Collected data:
━━━━━━━━━━━━━━━━━━━━━━━━━━━━━━

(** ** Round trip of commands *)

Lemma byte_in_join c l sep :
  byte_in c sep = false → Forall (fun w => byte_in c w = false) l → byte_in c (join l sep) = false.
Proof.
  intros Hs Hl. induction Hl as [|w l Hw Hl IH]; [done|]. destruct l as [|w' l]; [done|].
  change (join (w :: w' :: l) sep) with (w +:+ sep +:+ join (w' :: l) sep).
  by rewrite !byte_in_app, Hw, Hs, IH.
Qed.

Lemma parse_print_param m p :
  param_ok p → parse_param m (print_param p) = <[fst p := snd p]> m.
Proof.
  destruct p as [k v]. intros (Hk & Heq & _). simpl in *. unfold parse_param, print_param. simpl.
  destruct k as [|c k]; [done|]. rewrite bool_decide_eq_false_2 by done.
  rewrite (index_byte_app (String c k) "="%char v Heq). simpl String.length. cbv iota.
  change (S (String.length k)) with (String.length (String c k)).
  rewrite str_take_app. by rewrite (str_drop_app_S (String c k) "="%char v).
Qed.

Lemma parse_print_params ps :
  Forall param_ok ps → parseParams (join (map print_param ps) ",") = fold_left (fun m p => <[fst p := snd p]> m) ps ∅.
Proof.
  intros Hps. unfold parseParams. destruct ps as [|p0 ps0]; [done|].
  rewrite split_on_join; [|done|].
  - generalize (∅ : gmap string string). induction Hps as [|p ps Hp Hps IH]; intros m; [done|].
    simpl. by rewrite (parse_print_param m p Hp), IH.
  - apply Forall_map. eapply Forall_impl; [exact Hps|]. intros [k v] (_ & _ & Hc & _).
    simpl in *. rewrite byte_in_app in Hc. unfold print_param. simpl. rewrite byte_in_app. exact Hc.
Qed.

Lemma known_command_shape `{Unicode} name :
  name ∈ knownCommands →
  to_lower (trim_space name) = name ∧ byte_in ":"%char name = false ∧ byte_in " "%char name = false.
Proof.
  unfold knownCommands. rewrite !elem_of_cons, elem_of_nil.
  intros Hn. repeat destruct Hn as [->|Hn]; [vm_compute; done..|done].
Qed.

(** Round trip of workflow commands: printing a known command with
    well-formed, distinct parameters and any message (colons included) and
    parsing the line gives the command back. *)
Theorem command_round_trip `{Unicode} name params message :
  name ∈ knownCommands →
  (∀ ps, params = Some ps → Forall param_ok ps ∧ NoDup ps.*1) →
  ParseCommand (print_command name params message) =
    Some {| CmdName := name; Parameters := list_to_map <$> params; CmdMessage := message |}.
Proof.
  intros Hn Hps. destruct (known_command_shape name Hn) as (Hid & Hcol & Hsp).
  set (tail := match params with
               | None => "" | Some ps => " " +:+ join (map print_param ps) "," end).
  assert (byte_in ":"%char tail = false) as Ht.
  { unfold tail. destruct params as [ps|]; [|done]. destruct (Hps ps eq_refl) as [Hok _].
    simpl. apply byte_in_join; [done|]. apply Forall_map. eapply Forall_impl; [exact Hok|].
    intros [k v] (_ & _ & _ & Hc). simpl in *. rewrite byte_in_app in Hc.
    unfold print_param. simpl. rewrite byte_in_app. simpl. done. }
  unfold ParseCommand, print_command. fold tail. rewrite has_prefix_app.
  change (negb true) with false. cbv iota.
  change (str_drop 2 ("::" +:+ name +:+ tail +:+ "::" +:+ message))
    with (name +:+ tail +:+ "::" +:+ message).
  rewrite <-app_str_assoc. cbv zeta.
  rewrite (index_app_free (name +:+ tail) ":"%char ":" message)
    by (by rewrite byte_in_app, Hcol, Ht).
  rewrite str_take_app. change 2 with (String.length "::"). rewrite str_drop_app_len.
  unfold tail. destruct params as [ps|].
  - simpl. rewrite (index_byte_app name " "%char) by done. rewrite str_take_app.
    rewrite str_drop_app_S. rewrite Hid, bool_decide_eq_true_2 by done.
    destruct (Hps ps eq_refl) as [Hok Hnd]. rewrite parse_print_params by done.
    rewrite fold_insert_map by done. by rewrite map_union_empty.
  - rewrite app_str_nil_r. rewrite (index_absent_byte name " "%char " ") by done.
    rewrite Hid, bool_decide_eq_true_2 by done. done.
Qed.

━━━━━━━━━━━━━━━━━━━━━━━━━━━━━━

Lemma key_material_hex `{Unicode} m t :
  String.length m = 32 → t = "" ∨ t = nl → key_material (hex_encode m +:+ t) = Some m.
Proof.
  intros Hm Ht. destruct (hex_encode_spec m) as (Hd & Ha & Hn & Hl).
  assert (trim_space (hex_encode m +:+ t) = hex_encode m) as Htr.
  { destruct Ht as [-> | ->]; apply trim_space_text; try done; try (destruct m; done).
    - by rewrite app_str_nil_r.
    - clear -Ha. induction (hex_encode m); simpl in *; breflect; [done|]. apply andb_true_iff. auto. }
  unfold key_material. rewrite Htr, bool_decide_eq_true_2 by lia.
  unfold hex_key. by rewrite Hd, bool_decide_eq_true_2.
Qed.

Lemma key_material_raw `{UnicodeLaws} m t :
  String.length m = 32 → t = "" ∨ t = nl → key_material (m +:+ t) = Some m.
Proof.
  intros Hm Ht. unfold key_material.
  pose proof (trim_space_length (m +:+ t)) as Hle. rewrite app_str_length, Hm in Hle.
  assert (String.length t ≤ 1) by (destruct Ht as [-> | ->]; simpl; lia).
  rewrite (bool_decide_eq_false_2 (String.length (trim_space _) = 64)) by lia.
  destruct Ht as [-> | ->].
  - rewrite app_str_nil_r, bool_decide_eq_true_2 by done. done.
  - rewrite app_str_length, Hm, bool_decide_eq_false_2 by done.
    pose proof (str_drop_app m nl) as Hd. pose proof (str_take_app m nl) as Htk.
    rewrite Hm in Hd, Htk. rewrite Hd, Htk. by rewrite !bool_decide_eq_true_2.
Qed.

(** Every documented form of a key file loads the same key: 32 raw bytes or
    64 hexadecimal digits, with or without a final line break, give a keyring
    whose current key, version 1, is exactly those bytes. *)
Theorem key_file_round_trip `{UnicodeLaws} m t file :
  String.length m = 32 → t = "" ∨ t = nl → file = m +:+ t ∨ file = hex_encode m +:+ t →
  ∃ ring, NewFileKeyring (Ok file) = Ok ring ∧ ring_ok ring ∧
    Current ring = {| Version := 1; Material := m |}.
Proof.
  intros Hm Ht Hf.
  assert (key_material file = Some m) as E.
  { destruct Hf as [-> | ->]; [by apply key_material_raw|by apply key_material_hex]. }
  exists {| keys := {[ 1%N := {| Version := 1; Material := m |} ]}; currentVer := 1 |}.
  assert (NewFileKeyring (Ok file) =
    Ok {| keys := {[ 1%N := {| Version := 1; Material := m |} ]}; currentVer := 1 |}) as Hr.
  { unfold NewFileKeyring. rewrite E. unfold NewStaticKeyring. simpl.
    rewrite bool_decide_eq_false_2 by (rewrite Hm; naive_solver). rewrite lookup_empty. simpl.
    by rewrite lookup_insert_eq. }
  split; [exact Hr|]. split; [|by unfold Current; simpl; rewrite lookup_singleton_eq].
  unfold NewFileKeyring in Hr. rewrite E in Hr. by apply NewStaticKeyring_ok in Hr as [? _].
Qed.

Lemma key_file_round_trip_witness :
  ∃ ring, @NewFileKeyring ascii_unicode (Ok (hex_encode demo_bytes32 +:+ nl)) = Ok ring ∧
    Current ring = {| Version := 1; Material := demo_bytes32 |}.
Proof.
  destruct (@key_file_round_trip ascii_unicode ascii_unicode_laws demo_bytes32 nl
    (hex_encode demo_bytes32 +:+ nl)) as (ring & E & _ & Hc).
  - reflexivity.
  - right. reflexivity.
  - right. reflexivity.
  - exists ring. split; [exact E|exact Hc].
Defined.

━━━━━━━━━━━━━━━━━━━━━━━━━━━━━━

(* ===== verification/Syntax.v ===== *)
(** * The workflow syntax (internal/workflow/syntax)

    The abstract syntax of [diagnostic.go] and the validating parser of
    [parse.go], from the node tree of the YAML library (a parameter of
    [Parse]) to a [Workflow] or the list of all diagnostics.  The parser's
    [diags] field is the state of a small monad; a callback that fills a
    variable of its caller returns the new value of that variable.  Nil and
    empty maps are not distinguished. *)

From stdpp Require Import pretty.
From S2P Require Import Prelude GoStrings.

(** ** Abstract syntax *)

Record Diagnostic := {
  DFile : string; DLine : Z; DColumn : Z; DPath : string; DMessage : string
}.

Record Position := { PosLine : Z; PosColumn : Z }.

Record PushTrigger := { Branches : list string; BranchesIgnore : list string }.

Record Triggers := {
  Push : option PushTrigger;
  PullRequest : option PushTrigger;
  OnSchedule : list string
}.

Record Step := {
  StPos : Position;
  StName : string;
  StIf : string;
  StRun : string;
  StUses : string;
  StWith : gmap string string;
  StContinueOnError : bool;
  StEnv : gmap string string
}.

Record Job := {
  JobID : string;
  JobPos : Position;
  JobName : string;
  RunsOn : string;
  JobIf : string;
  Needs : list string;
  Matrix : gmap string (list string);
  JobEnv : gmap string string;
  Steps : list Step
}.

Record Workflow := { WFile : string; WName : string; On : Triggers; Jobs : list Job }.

━━━━━━━━━━━━━━━━━━━━━━━━━━━━━━

== WORK ORDER ==
From the entries above, copy each line that holds "iota".

== FINAL ANSWER ==
  rewrite (index_byte_app (String c k) "="%char v Heq). simpl String.length. cbv iota.
  change (negb true) with false. cbv iota.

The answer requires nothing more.